AbstractCardiovascular disease (CVD) is a major cause of mortality and morbidity in peritoneal dialysis (PD) patients. Two decades ago, the common co‐existence of malnutrition and systemic inflammation PD patients with atherosclerosis and CVD led to the proposed terminology of ‘malnutrition‐inflammation‐atherosclerosis (MIA) syndrome’. Although the importance of malnutrition is well accepted, frailty represents a more comprehensive assessment of the physical and functional capability of the patient and encompasses the contributions of sarcopenia (a key component of malnutrition), obesity, cardiopulmonary as well as neuropsychiatric impairment.

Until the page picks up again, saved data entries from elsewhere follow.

Lemma RepairHandled_evolves fails st r st' :
  db_RepairHandled fails st = (r, st') → evolves st st'.
Proof.
  intros E. unfold db_RepairHandled in E.
  destruct (RepairHandled _ _ _) as [[r0 db] d] eqn:Ea. injection E as <- <-.
  apply evolves_step; [|done]. by eapply s_repair_handled.
Qed.

(** *** Tick *)

Ltac evolve := repeat first
  [ reflexivity | apply evolves_save | apply evolves_eng
  | etransitivity; [|apply evolves_save] | etransitivity; [|apply evolves_eng] ].

Lemma sign_and_submit_evolves w h hash j st :
  world_wf w → is_u64 h → is_hash hash → evolves st (sign_and_submit cfg w h hash j st).
Proof.
  intros Hw Hh Hha. unfold sign_and_submit.
  destruct (db_Approve _ _ _ _ _ _) as [r st1] eqn:Ea.
  destruct (Approve_evolves _ _ _ _ _ _ _ Hh Hha (ww_now _ Hw) Ea) as (Hev & _ & Hin).
  transitivity st1; [exact Hev|]. clear Ea Hev.
  destruct r as [fresh|e|]; [|destruct (is_ErrConflict e); [|destruct (is_ErrBelowWatermark e)]|]; try evolve.
  destruct (w_Sign w h hash) as [sig| |]; try evolve.
  assert (Hsig : evolves st1 (add_signature h hash st1)).
  { split; [done|]. exists [(h, hash)]. split; [done|]. intros h' hash' Hin'.
    apply list_elem_of_singleton in Hin'. injection Hin' as -> ->. exists fresh. by apply Hin. }
  transitivity (add_signature h hash st1); [exact Hsig|].
  destruct (match Recover _ _ _ _ with Ok got => _ | _ => _ end); [|evolve].
  destruct (w_PackAttest w h hash sig) as [data| |]; [|evolve..].
  destruct (w_Submit w h data) as [tx| |]; [evolve|destruct (5 <=? _); evolve..].
Qed.

Lemma self_check_evolves w h hash j st : evolves st (self_check cfg w h hash j st).
Proof.
  unfold self_check. destruct (Lookup _ _ _) as [local|]; [destruct (local =? hash); evolve|].
  destruct (w_AttesterSince _ _) as [[since rotated]| |]; [destruct (rotated && _); evolve|evolve..].
Qed.

Lemma handle_evolves w h ready st : world_wf w → is_u64 h → evolves st (handle cfg w h ready st).
Proof.
  intros Hw Hh. unfold handle. set (j := default new_job _).
  transitivity (save h j st); [apply evolves_save|]. clearbody j. generalize (save h j st). clear st. intros st.
  destruct (done j || sent j); [done|]. destruct (bool_decide _); [evolve|].
  destruct (0 <? _).
  { destruct (negb (watched j) && _); [evolve|]. destruct (negb (watched j) && _); evolve. }
  destruct (negb ready); [evolve|]. destruct (negb _); [evolve|].
  destruct (w_HeaderAt w h) as [hash| |] eqn:Eh; [|evolve..].
  destruct (hash =? 0); [evolve|].
  destruct (w_Attested _ _ _) as [[]| |]; [apply self_check_evolves| |evolve..].
  apply sign_and_submit_evolves; [done|done|by eapply ww_header].
Qed.

Lemma audit_evolves w h j st : evolves st (audit cfg w h j st).
Proof.
  unfold audit. destruct (negb _).
  { destruct (_ && _); [etransitivity; [apply evolves_save|]|]; evolve. }
  destruct (w_Attested _ _ _) as [on| |]; [|evolve..]. destruct (negb on).
  { destruct (_ && _); [etransitivity; [apply evolves_save|]|]; evolve. }
  destruct (Lookup _ _ _) as [local|]; [|etransitivity; [apply evolves_save|]; evolve].
  destruct (w_Checkpoint w h) as [cp| |]; [|evolve..].
  destruct (negb (cp =? 0) && _); [etransitivity; [apply evolves_save|]; evolve|].
  destruct (negb _); evolve.
Qed.

Lemma track_job_evolves w head h st : evolves st (track_job cfg w head h st).
Proof.
  unfold track_job. destruct (jobs (st_eng st) !! h) as [j|]; [|done].
  generalize (follow w (Closed (Sched cfg) h head) j). intros j1.
  set (st1 := if done j1 && _ && _ then _ else _).
  assert (H1 : evolves st st1).
  { transitivity (save h j1 st); [apply evolves_save|]. unfold st1.
    destruct (_ && _); [apply audit_evolves|done]. }
  clearbody st1. transitivity st1; [exact H1|].
  destruct (jobs (st_eng st1) !! h) as [j2|]; [|done].
  destruct (_ && _); evolve.
Qed.

Lemma track_evolves w head st st' : track cfg w head st = Ok st' → evolves st st'.
Proof.
  unfold track. set (l := merge_sort _ _). generalize l. clear l. intros l E.
  assert (Hf : evolves st (foldl (fun st h => track_job cfg w head h st) st l)).
  { revert st E. induction l as [|h l IH]; intros st E; [done|]. cbn.
    etransitivity; [apply track_job_evolves|]. by apply IH. }
  revert E Hf. generalize (foldl (fun st h => track_job cfg w head h st) st l). intros st1 E Hf.
  transitivity st1; [exact Hf|]. destruct (_ || _); [by apply Ok_inj in E as <-|].
  apply bind_ok in E as (q & _ & E). apply Ok_inj in E as <-.
  assert (Hm : ∀ last i st, evolves st (track_missing cfg w head last i st)).
  { clear. intros last i st. unfold track_missing. destruct (negb _); [done|].
    destruct (_ || _); [done|]. etransitivity; [apply evolves_save|apply audit_evolves]. }
  etransitivity; apply Hm.
Qed.
(** * linetools.analysis.interactive_plot: navigation and continuum-fit handlers

    A shallow embedding of [src/linetools/analysis/interactive_plot.py]
    (Python 2 with numpy and matplotlib).

    Numbers.  Python floats are modelled by canonical rationals [Qc]:
    arithmetic is exact, equality is Leibniz equality, there is no rounding,
    no infinity and no NaN.  A flux sample that may be NaN is an
    [option Qc] with [None] standing for NaN.

    Effects.  A handler is a state transformer that can stop early, either
    by [return] or by raising; the state it stops in is the state the Python
    object is left in.  Plot artists and the knots file written by [update]
    are display and persistence state and are left out. *)

From Stdlib Require Import String QArith Qcanon ZArith List Bool Lia Lqa.
From Stdlib Require Import Sorted Permutation.
Import ListNotations.

Local Open Scope Qc_scope.

(** ** Numbers *)

(** A decimal or fractional literal of the source, [n/d]. *)
Definition dec (n : Z) (d : positive) : Qc := Q2Qc (n # d).

Definition Qc_eqb (a b : Qc) : bool := Qeq_bool a b.

Definition Qc_ltb (a b : Qc) : bool :=
  match a ?= b with Lt => true | _ => false end.

Definition Qc_leb (a b : Qc) : bool :=
  match a ?= b with Gt => false | _ => true end.

(** Python's [abs] on a float. *)
Definition Qc_abs (a : Qc) : Qc := if Qc_ltb a 0 then - a else a.

(** ** Python exceptions and results *)

(** [UnboundLocalError] is Python's subclass of [NameError] raised when a
    local variable is read before any assignment. *)
Inductive exn : Type :=
| IndexError
| ValueError
| TypeError
| UnboundLocalError.

Definition isinstance_NameError (e : exn) : bool :=
  match e with UnboundLocalError => true | _ => false end.

Inductive result (A : Type) : Type :=
| Ok (a : A)
| Raise (e : exn).
Arguments Ok {A} a.
Arguments Raise {A} e.

(** ** Python and numpy sequences *)

(** [l[i]] for an integer index: negative indices count from the end, an
    index outside the sequence raises [IndexError]. *)
Definition getitem {A : Type} (l : list A) (i : Z) : result A :=
  let n := Z.of_nat (length l) in
  let j := if (i <? 0)%Z then (i + n)%Z else i in
  if ((j <? 0) || (n <=? j))%Z%bool then Raise IndexError
  else match nth_error l (Z.to_nat j) with
       | Some a => Ok a
       | None => Raise IndexError
       end.

(** The bound of a slice [l[i:j]], normalised as Python does: a negative
    bound counts from the end, and the outcome is clipped to [0, len]. *)
Definition slice_bound (n i : Z) : nat :=
  let j := if (i <? 0)%Z then (i + n)%Z else i in
  Z.to_nat (Z.min n (Z.max 0 j)).

(** [l[i:j]]; never raises. *)
Definition slice {A : Type} (l : list A) (i j : Z) : list A :=
  let n := Z.of_nat (length l) in
  let a := slice_bound n i in
  let b := slice_bound n j in
  firstn (b - a) (skipn a l).

(** [l[1::2]]: every second element starting with the one at index 1. *)
Fixpoint every_second {A : Type} (l : list A) : list A :=
  match l with
  | _ :: b :: r => b :: every_second r
  | _ => []
  end.

(** [l[1:-1]] *)
Definition interior {A : Type} (l : list A) : list A :=
  removelast (tl l).

(** ** Events *)

Module event.
(** A matplotlib key event: the key, the index in [fig.axes] of the axes
    under the cursor ([None] outside every axes), the cursor in data
    coordinates and in screen pixels. *)
Record t : Type := make {
  key : string;
  inaxes : option nat;
  xdata : Qc;
  ydata : Qc;
  x : Qc;
  y : Qc
}.
End event.

(** ** PlotWrapBase: navigation *)

Record Axes : Type := mkAxes {
  xlim : Qc * Qc;
  ylim : Qc * Qc
}.

Definition set_xlim (ax : Axes) (a b : Qc) : Axes :=
  {| xlim := (a, b); ylim := ylim ax |}.

Definition set_ylim (ax : Axes) (a b : Qc) : Axes :=
  {| xlim := xlim ax; ylim := (a, b) |}.

Definition truthy {A : Type} (o : option A) : bool :=
  match o with Some _ => true | None => false end.

(** [fl[mask]] for a boolean mask computed from [wa]. *)
Fixpoint mask_select {A B : Type} (p : A -> bool) (wa : list A) (fl : list B)
  : list B :=
  match wa, fl with
  | w :: wa', f :: fl' =>
      if p w then f :: mask_select p wa' fl' else mask_select p wa' fl'
  | _, _ => []
  end.

Section Navigation.

(** [linetools.utils.between] and [linetools.spectra.plotting.get_flux_plotrange]
    are imported by the module and not part of it.  They and the setters of
    the axes are taken to return: [Ok] gives the limits the handler sets
    when they do, and says nothing on whether they raise. *)
Variable between : Qc -> Qc -> Qc -> bool.
Variable get_flux_plotrange : list (option Qc) -> Qc * Qc.

Variable wa : list Qc.
Variable fl : list (option Qc).

Definition on_keypress_navigate (ev : event.t) (ax : Axes) : result Axes :=
  let k := event.key ev in
  let inax := truthy (event.inaxes ev) in
  if (k =? "i")%string && inax then
    let '(x0, x1) := xlim ax in
    let x := event.xdata ev in
    let dx := Qc_abs (x1 - x0) in
    Ok (set_xlim ax (x - dec 275 1000 * dx) (x + dec 275 1000 * dx))
  else if (k =? "o")%string && inax then
    let '(x0, x1) := xlim ax in
    let x := event.xdata ev in
    let dx := Qc_abs (x1 - x0) in
    Ok (set_xlim ax (x - dec 95 100 * dx) (x + dec 95 100 * dx))
  else if (k =? "Y")%string && inax then
    let '(y0, y1) := ylim ax in
    let dy := Qc_abs (y1 - y0) in
    Ok (set_ylim ax (y0 - dec 5 100 * dy) (y1 + dec 4 10 * dy))
  else if (k =? "y")%string && inax then
    let '(x0, x1) := xlim ax in
    let '(y0, y1) :=
      get_flux_plotrange (mask_select (fun w => between w x0 x1) wa fl) in
    Ok (set_ylim ax y0 y1)
  else if (k =? "]")%string then
    let '(x0, x1) := xlim ax in
    let dx := Qc_abs (x1 - x0) in
    Ok (set_xlim ax (x1 - dec 1 10 * dx) (x1 + dec 9 10 * dx))
  else if (k =? "[")%string then
    let '(x0, x1) := xlim ax in
    let dx := Qc_abs (x1 - x0) in
    Ok (set_xlim ax (x0 - dec 9 10 * dx) (x0 + dec 1 10 * dx))
  else if (k =? "w")%string then
    match getitem wa 0, getitem wa (-1) with
    | Ok w0, Ok w1 =>
        let '(y0, y1) := get_flux_plotrange fl in
        Ok (set_ylim (set_xlim ax w0 w1) y0 y1)
    | Raise e, _ => Raise e
    | _, Raise e => Raise e
    end
  else if (k =? "b")%string && inax then
    let '(y0, y1) := ylim ax in
    Ok (set_ylim ax (event.ydata ev) y1)
  else if (k =? "t")%string && inax then
    let '(y0, y1) := ylim ax in
    Ok (set_ylim ax y0 (event.ydata ev))
  else if (k =? "l")%string && inax then
    let '(x0, x1) := xlim ax in
    Ok (set_xlim ax (event.xdata ev) x1)
  else if (k =? "r")%string && inax then
    let '(x0, x1) := xlim ax in
    Ok (set_xlim ax x0 (event.xdata ev))
  else Ok ax.

End Navigation.

(** ** Knots and their order *)

(** A knot is the tuple [(wavelength, flux)]. *)
Definition knot : Type := (Qc * Qc)%type.

(** Python's [<] and [==] on 2-tuples of floats. *)
Definition knot_ltb (a b : knot) : bool :=
  Qc_ltb (fst a) (fst b) || (Qc_eqb (fst a) (fst b) && Qc_ltb (snd a) (snd b)).

Definition knot_eqb (a b : knot) : bool :=
  Qc_eqb (fst a) (fst b) && Qc_eqb (snd a) (snd b).

Section Sorting.

Context {A : Type}.
Variable ltb : A -> A -> bool.

(** [list.sort()] and [sorted()].  Python sorts stably and only asks [<];
    the insertion sort below is stable as well. *)
Fixpoint insort (k : A) (l : list A) : list A :=
  match l with
  | [] => [k]
  | h :: t => if ltb h k then h :: insort k t else k :: l
  end.

Fixpoint sort (l : list A) : list A :=
  match l with
  | [] => []
  | h :: t => insort h (sort t)
  end.

End Sorting.

(** [list.remove(v)]: drops the first element equal to [v]; [None] when there
    is none (Python raises [ValueError]). *)
Fixpoint remove_first (v : knot) (l : list knot) : option (list knot) :=
  match l with
  | [] => None
  | h :: t =>
      if knot_eqb h v then Some t
      else match remove_first v t with
           | Some t' => Some (h :: t')
           | None => None
           end
  end.

(** [l[i] = v] for an index known to be in range. *)
Fixpoint setitem {A : Type} (l : list A) (i : nat) (v : A) : list A :=
  match l, i with
  | [], _ => []
  | _ :: t, O => v :: t
  | h :: t, S i' => h :: setitem t i' v
  end.

(** ** numpy routines *)

(** [np.searchsorted(wa, v)] (side left) on an ascending array, which numpy
    requires: the number of leading elements below [v]. *)
Fixpoint searchsorted (wa : list Qc) (v : Qc) : nat :=
  match wa with
  | [] => O
  | w :: r => if Qc_ltb w v then S (searchsorted r v) else O
  end.

(** [np.argmin]: the first index holding the minimum. *)
Fixpoint argmin (l : list Qc) : nat :=
  match l with
  | [] => O
  | v :: r =>
      match r with
      | [] => O
      | _ => let j := argmin r in
             if Qc_leb v (nth j r 0) then O else S j
      end
  end.

(** [np.array(xc[:-1]) + 0.5*np.diff(xc)] *)
Fixpoint midpoints (xc : list Qc) : list Qc :=
  match xc with
  | a :: ((b :: _) as r) => (a + dec 1 2 * (b - a)) :: midpoints r
  | _ => []
  end.

(** [np.interp(x, xp, fp)] for one [x] over the sample points
    [pts = zip(xp, fp)], ascending in [xp]: constant outside the samples,
    linear between two neighbours. *)
Fixpoint interp_from (x : Qc) (pts : list knot) : Qc :=
  match pts with
  | [] => 0
  | (x0, y0) :: rest =>
      match rest with
      | [] => y0
      | (x1, y1) :: _ =>
          if Qc_ltb x x1 then (y1 - y0) / (x1 - x0) * (x - x0) + y0
          else interp_from x rest
      end
  end.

In recent years, it is also increasingly recognized that fluid overload is not only the consequence but also play an important role in the pathogenesis of CVD. Moreover, fluid overload is closely linked with the systemic inflammatory status, presumably by gut oedema, gastrointestinal epithelial barrier dysfunction and leakage of bacterial fragments to the systemic circulation. There are now a wealth of published evidence to show intricate relations between frailty, inflammation, fluid overload and atherosclerotic disease in patients with chronic kidney disease (CKD) and those on PD, a phenomenon that we propose the term ‘FIFA complex’. In this system, frailty and atherosclerotic disease may be regarded as two patient‐oriented outcomes, while inflammation and fluid overload are two inter‐connected pathogenic processes. However, there remain limited data on how the treatment of one component affect the others. It is also important to define how treatment of fluid overload affect the systemic inflammatory status and to develop effective anti‐inflammatory strategies that could alleviate atherosclerotic disease and frailty.